Is there any better demonstration of love than caring for another person who needs help? Your mother may have held that role of caregiver on and off throughout her life, so she may understand the selflessness and work that goes into it. Even if you enjoy taking on that responsibility, you should be thanked for all that you do, from other family members as well as your loved one.
What’s the Magic Word?
A simple thank-you can make anyone feel appreciated, but expressing gratitude can go further for health and wellbeing than merely a polite exchange on its own. Researcher Robert Emmons at the University of California-Davis has studied the benefits of gratitude, and the results are encouraging; being thankful can affect both your physical and mental health for the better. Some of these benefits include:
- Reduction in stress, anxiety, and depression
- Lower blood pressure
- Improved sleep and mood
- More positive outlook
When you share your appreciation with others, and when other people do the same for you, you are getting as much good as you are giving. It sounds like a win-win for everyone.
It’s No Problem
Your mother may be concerned that words are not enough to express her gratitude, but the truth is, it’s not a bad place to start. Small acts of kindness are a genuine demonstration of gratefulness, and the best part is they don’t cost a thing. By recognizing the things you do to support and care for her, your mother can validate the care you provide for her. On the other hand, you can demonstrate your respect for her by preserving her dignity and helping her to maintain her independence as much as is appropriate.

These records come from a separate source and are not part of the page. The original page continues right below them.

(* ===== verification/AgentWorker.v ===== *)
(** * Agent activity: the state of the worker ([paneflow-serve/src/state.rs])

    [WorkerState] and every operation that changes it.  The clock, the state of
    the processes and the directory of an account are what the operating system
    answers during a call: an argument [os] of the operations, [now] being the
    reading of the clock for the call. *)

From stdpp Require Import strings.
From S2P Require Import Prelude DiffText OrderedMap AgentActivity AgentSession.

Local Open Scope N_scope.

(** ** The activity log ([notifications.rs]) *)

Definition ACTIVITY_LOG_CAPACITY : nat := N.to_nat 256.

Record ActivityLogEntry := mkLog {
  l_session : str; l_generation : N; l_outcome : str; l_at_ms : N }.

Module ActivityLog.
(** The entries, oldest first. *)
Definition record (log : list ActivityLogEntry) (session : str) (generation : N) (outcome : str)
    (at_ms : N) : list ActivityLogEntry :=
  (if (length log =? ACTIVITY_LOG_CAPACITY)%nat then tail log else log)
  ++ [mkLog session generation outcome at_ms].

(** [to_values(limit)], without the rendering. *)
Definition to_values (log : list ActivityLogEntry) (limit : nat) : list ActivityLogEntry :=
  take limit (reverse log).
End ActivityLog.

(** ** Turn signals *)

Definition MAX_PENDING_TURN_SIGNALS : nat := N.to_nat 4096.

Record LedgerAccount := mkAccount { account_agent : str; config_dir : str }.

#[export] Instance LedgerAccount_eq_dec : EqDecision LedgerAccount.
Proof. solve_decision. Defined.

Record TurnSignal := mkSignal {
  ts_session : str; ts_account : LedgerAccount; ts_input : TurnInput; ts_at_ms : N; ts_order : N;
  ts_transcript : option str }.

Inductive UsageAgent := ClaudeCode | Codex.

Module UsageAgent.
Definition runtime_slug (a : UsageAgent) : str :=
  match a with ClaudeCode => "claude-code"%string | Codex => "codex"%string end.

Definition for_runtime_slug (slug : str) : option UsageAgent :=
  snd <$> list_find (λ a, runtime_slug a = slug) [ClaudeCode; Codex].
End UsageAgent.

(** What the operating system answers during a call. *)
Record Os := mkOs {
  now : N;
  verify : ProcessIdentity → ProcessVerdict;
  env_var : str → option str;
  session_account_dir : UsageAgent → BTreeMap.t str → option str }.

Section usage_account.
Context (RUNTIMES : list Runtime) (os : Os).

Definition usage_account (e : SessionEntry) : option LedgerAccount :=
  r ← runtime RUNTIMES e;
  dir ← (match UsageAgent.for_runtime_slug (slug r) with
         | Some agent =>
             let env := foldl (λ env key,
               match env_var os key with
               | Some value => BTreeMap.insert env key value
               | None => env
               end) [] ACCOUNT_ENV_KEYS in
             let env := foldl (λ env kv, BTreeMap.insert env (fst kv) (snd kv)) env
                          (account_env e) in
             session_account_dir os agent env
         | None => Some []
         end);
  Some (mkAccount (slug r) dir).
End usage_account.

(** ** The worker *)

(** The [home] path, which the operations only store, is left out. *)
Record WorkerState := mkWorker {
  sessions : BTreeMap.t SessionEntry; log : list ActivityLogEntry;
  turn_signals : list TurnSignal }.

(** [session] is the entry the value of the projection renders. *)
Record Projection := mkProjection {
  p_session : SessionEntry; p_notification : option Notification; p_changed : bool }.

Definition set_sessions (w : WorkerState) (s : BTreeMap.t SessionEntry) : WorkerState :=
  mkWorker s (log w) (turn_signals w).

(** [f] applied to the entry of a session in place. *)
Definition update_session (w : WorkerState) (session : str) (f : SessionEntry → SessionEntry)
  : WorkerState :=
  match BTreeMap.get (sessions w) session with
  | Some e => set_sessions w (BTreeMap.insert (sessions w) session (f e))
  | None => w
  end.

Module WorkerState.
Definition new : WorkerState := mkWorker [] [] [].

Definition drain_turn_signals (w : WorkerState) : WorkerState * list TurnSignal :=
  (mkWorker (sessions w) (log w) [], turn_signals w).

Definition running_sessions (w : WorkerState) : list str :=
  session <$> filter (λ e, is_running (lifecycle e) = true) (BTreeMap.values (sessions w)).

Definition sessions_in_turn (w : WorkerState) : list str :=
  session <$> filter (λ e, is_running (lifecycle e) && Status.in_turn (status e) = true)
                (BTreeMap.values (sessions w)).

Definition refresh_health (os : Os) (w : WorkerState) : WorkerState :=
  set_sessions w (BTreeMap.map_values (λ e,
    let e := AgentSession.refresh_health (verify os) e in
    if bool_decide (health e = Stopped) && is_running (lifecycle e)
    then set_updated_at (now os) (set_lifecycle Lost e) else e) (sessions w)).

Definition reconcile_adopted_activity (os : Os) (w : WorkerState) : WorkerState :=
  set_sessions w (BTreeMap.map_values (λ e,
    match activity e with
    | Some summary =>
        if stale summary then e
        else set_activity (Some (reconcile_adopted summary (lifecycle e) (now os)))
               (declared_activity e) e
    | None => e
    end) (sessions w)).

Section worker.
Context `{Decoders} (RUNTIMES : list Runtime).

Definition push_turn_signal (os : Os) (w : WorkerState) (session : str) (input : TurnInput)
    (at_ms order : N) : WorkerState :=
  match BTreeMap.get (sessions w) session with
  | None => w
  | Some e =>
      match usage_account RUNTIMES os e with
      | None => w
      | Some account =>
          let transcript := match input with
                            | StopInput => activity e ≫= transcript_path | _ => None end in
          let signals := if (MAX_PENDING_TURN_SIGNALS <=? length (turn_signals w))%nat
                         then tail (turn_signals w) else turn_signals w in
          mkWorker (sessions w) (log w)
            (signals ++ [mkSignal session account input at_ms order transcript])
      end
  end.

Definition derive (os : Os) (w : WorkerState) (session : str) (now_ms : N)
  : WorkerState * option Projection :=
  match BTreeMap.get (sessions w) session with
  | None => (w, None)
  | Some e =>
      let d := derive_entry RUNTIMES e now_ms in
      let e := d_entry d in
      let w := mkWorker (BTreeMap.insert (sessions w) session e)
                 (match d_log d with
                  | Some outcome =>
                      ActivityLog.record (log w) session (generation e) outcome now_ms
                  | None => log w
                  end) (turn_signals w) in
      let projection := mkProjection e (d_notification d) (d_changed d) in
      let w := match d_turn_input d with
               | Some input => push_turn_signal os w session input now_ms 0
               | None => w
               end in
      (w, Some projection)
  end.

Definition hook_input (kind : AgentEventKind) : option TurnInput :=
  match kind with
  | PromptSubmit => Some Prompt
  | Stop => Some StopInput
  | Exit | SessionEnd => Some Ended
  | _ => None
  end.

(** A frame is only looked at when it is new: its revision is above the one
    held, or neither has one. *)
Definition is_replay (revision held : N) : bool :=
  ((0 <? revision) && (revision <=? held)) || ((revision =? 0) && (0 <? held)).

Definition apply_core_event (os : Os) (w : WorkerState) (frame : Value)
  : WorkerState * option Projection :=
  match from_params parse_id frame with
  | inl _ => (w, None)
  | inr event =>
      let sid := ev_session event in
      match BTreeMap.get (sessions w) sid with
      | None => (w, None)
      | Some e =>
          let revision := default 0 (Value.as_u64 (Value.index frame "revision"%string)) in
          if is_replay revision (hook_revision e) then (w, None)
          else if match ev_generation event with
                  | Some requested => negb (requested =? generation e) | None => false end
          then (w, None)
          else
            let e := set_hook_revision revision e in
            let now_ms := default (now os)
              (Value.as_u64 (Value.index frame "received_at_ms"%string)) in
            let w := set_sessions w (BTreeMap.insert (sessions w) sid e) in
            match apply_event (activity e) event now_ms with
            | Stale => (w, None)
            | decision =>
                let summary := match decision with Update summary => Some summary | _ => None end in
                let e := set_updated_at now_ms (set_activity summary false e) in
                let w := set_sessions w (BTreeMap.insert (sessions w) sid e) in
                let w := match hook_input (ev_kind event) with
                         | Some input => push_turn_signal os w sid input now_ms revision
                         | None => w
                         end in
                let '(w, projection) := derive os w sid now_ms in
                (w, (λ p, mkProjection (p_session p) (p_notification p) true) <$> projection)
            end
      end
  end.

(** [derive] of each session in turn, keeping the projections [keep] keeps. *)
Fixpoint derive_each (os : Os) (w : WorkerState) (ids : list str)
    (keep : str → Projection → option Projection) : WorkerState * list Projection :=
  match ids with
  | [] => (w, [])
  | sid :: ids =>
      let '(w, projection) := derive os w sid (now os) in
      let '(w, projections) := derive_each os w ids keep in
      (w, match projection ≫= keep sid with Some p => p :: projections | None => projections end)
  end.

Definition sweep (os : Os) (w : WorkerState) : WorkerState * list Projection :=
  derive_each os w (BTreeMap.keys (sessions w)) (λ _ p,
    if p_changed p || bool_decide (is_Some (p_notification p)) then Some p else None).

Definition forget_core_session (os : Os) (w : WorkerState) (session : str)
  : WorkerState * bool :=
  let w := push_turn_signal os w session Vanished (now os) 0 in
  (set_sessions w (BTreeMap.remove (sessions w) session),
   BTreeMap.contains_key (sessions w) session).

Fixpoint acknowledge (w : WorkerState) (ids : list str) : WorkerState * list Projection :=
  match ids with
  | [] => (w, [])
  | sid :: ids =>
      match BTreeMap.get (sessions w) sid with
      | Some e =>
          if unread e then
            let e := set_unread false e in
            let '(w, projections) :=
              acknowledge (set_sessions w (BTreeMap.insert (sessions w) sid e)) ids in
            (w, mkProjection e None true :: projections)
          else acknowledge w ids
      | None => acknowledge w ids
      end
  end.

(** ** Rows of the core *)

(** The variables of the first loop of [apply_core_rows]. *)
Record Rows := mkRows {
  r_worker : WorkerState; seen : BTreeMap.t unit; discovered : list str;
  recovered : BTreeMap.t Projection; foreground_moved : list str;
  program_status_moved : list str }.

(** [for field in ["activity_event", "event"] { .. }]. *)
Definition recover_field (os : Os) (raw : Value) (sid : str)
    (st : WorkerState * BTreeMap.t Projection) (field : str)
  : WorkerState * BTreeMap.t Projection :=
  let '(w, recovered) := st in
  match Value.index (Value.index raw "last_hook"%string) field with
  | VObject frame =>
      let '(w, projection) := apply_core_event os w (VObject frame) in
      (w, match projection with
          | Some p => BTreeMap.insert recovered sid p
          | None => recovered
          end)
  | _ => st
  end.

Definition apply_row (os : Os) (r : Rows) (raw : Value) : Rows :=
  match Value.as_str (Value.index raw "session"%string) ≫= parse_id with
  | None => r
  | Some sid =>
      let w := r_worker r in
      let seen' := BTreeMap.insert (seen r) sid tt in
      let held := BTreeMap.get (sessions w) sid in
      if match held, Value.as_u64 (Value.index raw "generation"%string) with
         | Some held, Some generation_ => generation_ <? generation held
         | _, _ => false
         end
      then mkRows w seen' (discovered r) (recovered r) (foreground_moved r)
             (program_status_moved r)
      else
        let discovered' := match held with None => sid :: discovered r | _ => discovered r end in
        let foreground_before := held ≫= foreground_runtime in
        let declared_before := held ≫= declared_status in
        let capable_before := match held with
                              | Some held => program_status_capable held | None => false end in
        let e := merge_core_row RUNTIMES sid raw held (now os) in
        let moved' :=
          if negb (bool_decide (declared_status e = declared_before))
             || negb (Bool.eqb (program_status_capable e) capable_before)
          then sid :: program_status_moved r else program_status_moved r in
        let e := AgentSession.refresh_health (verify os) e in
        let w := set_sessions w (BTreeMap.insert (sessions w) sid e) in
        let '(w, recovered') :=
          foldl (recover_field os raw sid) (w, recovered r)
            [lit "activity_event"; lit "event"] in
        let foreground_after := BTreeMap.get (sessions w) sid ≫= foreground_runtime in
        mkRows w seen' discovered' recovered'
          (if bool_decide (foreground_after = foreground_before) then foreground_moved r
           else sid :: foreground_moved r) moved'
  end.

Definition announce (r : Rows) (sid : str) (projection : Projection) : option Projection :=
  let recovery := BTreeMap.get (recovered r) sid in
  let projection := match recovery with
    | Some recovery =>
        mkProjection (p_session projection)
          (or_else (p_notification projection) (p_notification recovery))
          (p_changed projection || p_changed recovery)
    | None => projection
    end in
  if (p_changed projection
      && (bool_decide (is_Some recovery) || negb (bool_decide (sid ∈ discovered r))))
     || bool_decide (is_Some (p_notification projection))
     || bool_decide (sid ∈ foreground_moved r)
     || bool_decide (sid ∈ program_status_moved r)
  then Some projection else None.

Definition apply_core_rows (os : Os) (w : WorkerState) (entries : list Value) (prune : bool)
  : WorkerState * list Projection :=
  let r := foldl (apply_row os) (mkRows w [] [] [] [] []) entries in
  let w := r_worker r in
  let w := if prune
           then set_sessions w (BTreeMap.retain (λ sid _, BTreeMap.contains_key (seen r) sid)
                                  (sessions w))
           else w in
  let w := reconcile_adopted_activity os w in
  derive_each os w (BTreeMap.keys (seen r)) (announce r).

Definition apply_core_snapshot (os : Os) (w : WorkerState) (entries : list Value) :=
  apply_core_rows os w entries true.

Definition apply_core_session (os : Os) (w : WorkerState) (entry : Value) :=
  apply_core_rows os w [entry] false.

(** [rebuild_from_home], given the manifests that could be read. *)
Definition rebuild (os : Os) (w : WorkerState) (manifests : list SessionManifest)
  : WorkerState :=
  let rebuilt := foldl (λ rebuilt m,
    BTreeMap.insert rebuilt (m_session m) (from_manifest RUNTIMES (verify os) m)) [] manifests in
  let accepted := mjoin ((λ m, match last_hook m with
    | Some hook => option_list (activity_event hook) ++ option_list (hook_event hook)
    | None => []
    end) <$> manifests) in
  let w := foldl (λ w frame, fst (apply_core_event os w frame)) (set_sessions w rebuilt)
             accepted in
  let w := reconcile_adopted_activity os w in
  fst (derive_each os w (BTreeMap.keys (sessions w)) (λ _ p, Some p)).
End worker.
End WorkerState.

These suggestions for expressing gratitude may work for both your mother and you:
Send thank-you notes. It may be an old-fashioned notion, but a hand-written thank-you note can share your thoughts and appreciation in a more personal way than a text or email can convey.
Make eye contact. Sincerity and emotion can be shared through body language, and direct eye contact can demonstrate the respect people have for one another.

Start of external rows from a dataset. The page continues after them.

(* ===== verification/AgentFacts.v ===== *)
(** * Agent activity: what the operations guarantee

    Texts are cut at a character boundary below their bound, a derivation
    settles in one step, and the queue, the log and the map of the worker keep
    their invariant through every operation.

    The sessions stay a map keyed by their own identifiers, the queue of turn
    signals and the activity log stay within their capacity, and [derive] leaves
    the entry it derives settled. *)

From stdpp Require Import strings.
From S2P Require Import Prelude DiffText DiffUtf8 OrderedMap AgentActivity AgentSession AgentWorker.

Local Open Scope N_scope.

(** ** Texts *)

(** The longest prefix of [text] with at most [n] bytes. *)
Definition longest_prefix (n : nat) (text p : str) : Prop :=
  (length (bytes p) ≤ n)%nat ∧
  ∃ rest, text = p ++ rest ∧ ∀ c rest', rest = c :: rest' → (n < length (bytes (p ++ [c])))%nat.

Lemma bytes_cons c t : length (bytes (c :: t)) = (length (utf8 c) + length (bytes t))%nat.
Proof. unfold bytes. simpl. by rewrite length_app. Qed.

Lemma bytes_snoc t c : length (bytes (t ++ [c])) = (length (bytes t) + length (utf8 c))%nat.
Proof. induction t as [|d t IH]; simpl; [|rewrite !bytes_cons, IH]; unfold bytes; simpl; rewrite ?length_app; simpl; lia. Qed.

Lemma clamp_chars_spec len cs :
  (len ≤ MAX_AGENT_TEXT_BYTES)%nat →
  longest_prefix (MAX_AGENT_TEXT_BYTES - len) cs (clamp_chars len cs).
Proof.
  revert len. induction cs as [|c cs IH]; intros len Hlen; simpl.
  - split; [simpl; lia|]. by exists [].
  - destruct (Nat.ltb_spec MAX_AGENT_TEXT_BYTES (len + length (utf8 c))%nat) as [Hlt|Hge].
    + split; [simpl; lia|]. exists (c :: cs). split; [done|]. intros c' rest' [= <- <-].
      simpl. rewrite bytes_cons. lia.
    + destruct (IH (len + length (utf8 c))%nat Hge) as [Hb (rest & Hcs & Hmax)].
      split; [rewrite bytes_cons; lia|]. exists rest. split; [by rewrite Hcs at 1|].
      intros c' rest' ->. specialize (Hmax c' rest' eq_refl). simpl. rewrite bytes_cons. lia.
Qed.

Lemma clamp_text_spec raw :
  longest_prefix MAX_AGENT_TEXT_BYTES (filter (λ c, c ≠ 0) raw) (clamp_text raw).
Proof. pose proof (clamp_chars_spec 0 (filter (λ c, c ≠ 0) raw)) as H. rewrite Nat.sub_0_r in H. apply H. lia. Qed.

(** A character boundary splits the text. *)
Lemma is_char_boundary_spec text e :
  is_char_boundary text e = true ↔ ∃ p rest, text = p ++ rest ∧ length (bytes p) = e.
Proof.
  revert e. induction text as [|c text IH]; intros e; simpl.
  - rewrite orb_false_r, Nat.eqb_eq. split; [intros ->; by exists [], []|].
    intros (p & rest & Hp & <-). symmetry in Hp. apply app_nil in Hp as [-> ->]. done.
  - rewrite orb_true_iff, andb_true_iff, Nat.eqb_eq, Nat.leb_le, IH. split.
    + intros [->|(Hle & p & rest & -> & Hp)]; [by exists [], (c :: text)|].
      exists (c :: p), rest. rewrite bytes_cons. split; [done|lia].
    + intros ([|c' p] & rest & Htext & <-); [by left|right]. injection Htext as <- ->.
      rewrite bytes_cons. split; [lia|]. exists p, rest. split; [done|lia].
Qed.

Lemma floor_boundary_spec text n :
  (floor_boundary text n ≤ n)%nat ∧ is_char_boundary text (floor_boundary text n) = true ∧
  ∀ e, (floor_boundary text n < e ≤ n)%nat → is_char_boundary text e = false.
Proof.
  assert (is_char_boundary text 0 = true) as H0 by by destruct text.
  induction n as [|n IH]; simpl.
  - rewrite H0. split_and!; [lia|done|intros; lia].
  - destruct (is_char_boundary text (S n)) eqn:Hn; [split_and!; [lia|done|intros; lia]|].
    destruct IH as (? & ? & Hno). split_and!; [lia|done|]. intros e He.
    destruct (decide (e = S n)) as [->|]; [done|apply Hno; lia].
Qed.

Lemma take_bytes_prefix p rest : take_bytes (p ++ rest) (length (bytes p)) = p.
Proof.
  induction p as [|c p IH]; simpl.
  - destruct rest as [|c rest]; [done|]. simpl. pose proof (utf8_nonempty c).
    destruct (Nat.leb_spec (length (utf8 c)) 0); [lia|done].
  - rewrite bytes_cons. destruct (Nat.leb_spec (length (utf8 c)) (length (utf8 c) + length (bytes p))%nat);
      [|lia]. f_equal.
    by replace (length (utf8 c) + length (bytes p) - length (utf8 c))%nat
      with (length (bytes p)) by lia.
Qed.

Lemma failure_reason_text_spec raw :
  longest_prefix MAX_FAILURE_REASON_BYTES raw (failure_reason_text raw).
Proof.
  unfold failure_reason_text.
  remember (Nat.min (length (bytes raw)) MAX_FAILURE_REASON_BYTES) as n eqn:Hn.
  destruct (floor_boundary_spec raw n) as (Hle & Hb & Hno).
  pose proof Hb as Hb'. apply is_char_boundary_spec in Hb' as (p & rest & Hraw & Hp).
  rewrite <- Hp, Hraw, take_bytes_prefix.
  split; [lia|]. exists rest. split; [done|].
  intros c rest' ->. rewrite bytes_snoc.
  destruct (Nat.lt_ge_cases MAX_FAILURE_REASON_BYTES (length (bytes p) + length (utf8 c))%nat)
    as [?|Hge]; [done|]. exfalso. pose proof (utf8_nonempty c).
  assert (Hlen : length (bytes raw) = (length (bytes p) + length (utf8 c) + length (bytes rest'))%nat).
  { rewrite Hraw, bytes_app, length_app, bytes_cons. lia. }
  specialize (Hno (length (bytes p) + length (utf8 c))%nat ltac:(lia)).
  apply not_true_iff_false in Hno. apply Hno, is_char_boundary_spec.
  exists (p ++ [c]), rest'. rewrite bytes_snoc, <- app_assoc. done.
Qed.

Look on the bright side. Reframe your thoughts and interactions to encourage positivity. Even trying times and painful memories shape learning experiences, so if you and your mother stay positive, you can find the joy in each stage of your relationship.
Create a gratitude journal. Imagine the dialogue you and your mother can share by leaving thoughts, notes, and comments to one another in a small notebook. It can be a way to say what may be difficult to say out loud or just another expression of mindfulness. Plus, you can have the journal as a keepsake of the time you were able to spend with your mother.
Give and get a hug. Even seniors with cognitive impairments can appreciate a gentle, warm hug or the comfort of holding hands. When words cannot express your thanks, there is always an embrace to show your appreciation.
An Attitude of Gratitude
Hopefully, your mother can understand that caregiving is a choice, not a chore. By making an effort this time of year to give and receive thanks, you can both remember that every stage of life has meaning and value, and that a heartfelt thank-you is always in season.